_What you need to do_
Locate the line containing "- injection Ho as <-. cbn." in the material below; repeat it and every line after it, exactly as written.
───── Input records
Lemma happen_ways e w w' :
  (∀ o, e ≠ EvOp o) → happen e w = Some w' → same_ways (net w) (net w').
Proof.
  intros He. assert (∀ w1, same_ways (net w1) (net w1)) as Hrefl by done.
  destruct e; cbn [happen].
  - by destruct (He o).
  - by intros [= <-].
  - unfold take_req. case_decide; [|done]. by intros [= <-].
  - unfold start_req. intros (req & _ & H)%bind_Some.
    destruct (waits w !! id) as [[]|]; try done. destruct (ei_enabled _); [|by injection H as <-].
    destruct (ei_server _) as [[]|]; [|by injection H as <-]. by case_decide; injection H as <-.
  - unfold run_job. by intros (req & _ & (a & _ & (rs & _ & ([] & _ & [= <-])%bind_Some)%bind_Some)%bind_Some)%bind_Some.
  - unfold poll_dead. intros (req & _ & H)%bind_Some.
    destruct (waits w !! id) as [[]|]; try done. by case_match; injection H as <-.
  - unfold finish_req. intros (req & _ & (r & _ & H)%bind_Some)%bind_Some.
    destruct (waits w !! id) as [[]|]; try done. by repeat case_match; injection H as <-.
  - unfold fire_timer. by destruct (waits w !! id) as [[]|]; try done; intros [= <-].
  - by intros [= <-].
  - unfold stop_listening. case_match; [|done]. by intros [= <-].
Qed.

(** C30: remote calls run at most once.  However requests are lost, delayed and
    reordered, and whatever is connected, deleted or killed meanwhile, no
    request is dispatched twice, and a call that returns true returns what its
    one run of the handler replied. *)
Theorem rpc_at_most_once es rn (hp : gmap nat (Server St)) w :
  happens es (init_world rn hp) = Some w →
  NoDup (exec_ids w) ∧
  ∀ id rep, Forward_result id w = Some (rep, true) → ∃ a, (id, a, MkReplyMsg true rep) ∈ execs w.
Proof.
  intros Hw. destruct (happens_calls_ok es _ w (init_calls_ok rn hp) Hw) as [Hnd Hok].
  split; [done|]. intros id rep. unfold Forward_result.
  destruct (waits w !! id) as [[]|] eqn:Hd; try done. destruct r as [k b]. cbn. intros [= -> ->].
  destruct (Hok id) as [Hid _]. rewrite Hd in Hid. destruct Hid as [[?|[_ ?]] _]; [done|done].
Qed.

(** ** Deleted servers *)

(** No name leads to the server at [a]. *)
Definition detached (a : nat) w : Prop := ∀ s, servers (net w) !! s ≠ Some (Some a).

Definition adds_server (a : nat) (e : Event Name St) : bool :=
  match e with EvOp (OpAddServer _ a') => bool_decide (a' = a) | _ => false end.

Lemma net_op_detached o rn rn' a :
  net_op o rn = Some rn' → adds_server a (EvOp o) = false →
  (∀ s, servers rn !! s ≠ Some (Some a)) → ∀ s, servers rn' !! s ≠ Some (Some a).
Proof.
  intros Ho Ha Hd s. destruct o; cbn in Ho; try (injection Ho as <-; apply Hd).
  - unfold MakeEnd in Ho. case_decide; [done|]. injection Ho as <-. apply Hd.
  - unfold DeleteEnd in Ho. case_decide; [|done]. injection Ho as <-. apply Hd.
  - injection Ho as <-. cbn in Ha |- *. apply bool_decide_eq_false in Ha.
    intros [[-> [= ->]]|[_ Hs]]%lookup_insert_Some; [done|by apply (Hd s)].
  - injection Ho as <-. cbn. intros [[-> [=]]|[_ Hs]]%lookup_insert_Some. by apply (Hd s).
Qed.

Lemma happen_servers e w w' :
  happen e w = Some w' →
  servers (net w') = servers (net w) ∨ ∃ o, e = EvOp o ∧ net_op o (net w) = Some (net w').
Proof.
  intros H. destruct e as [o| | | | | | | | |];
    [|left; eapply proj2, proj2, happen_ways, H; done..].
  right. apply bind_Some in H as (rn & Ho & [= <-]). by exists o.
Qed.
──────────
_Exercise answer_
  - injection Ho as <-. cbn. intros [[-> [=]]|[_ Hs]]%lookup_insert_Some. by apply (Hd s).
Qed.

Lemma happen_servers e w w' :
  happen e w = Some w' →
  servers (net w') = servers (net w) ∨ ∃ o, e = EvOp o ∧ net_op o (net w) = Some (net w').
Proof.
  intros H. destruct e as [o| | | | | | | | |];
    [|left; eapply proj2, proj2, happen_ways, H; done..].
  right. apply bind_Some in H as (rn & Ho & [= <-]). by exists o.
Qed.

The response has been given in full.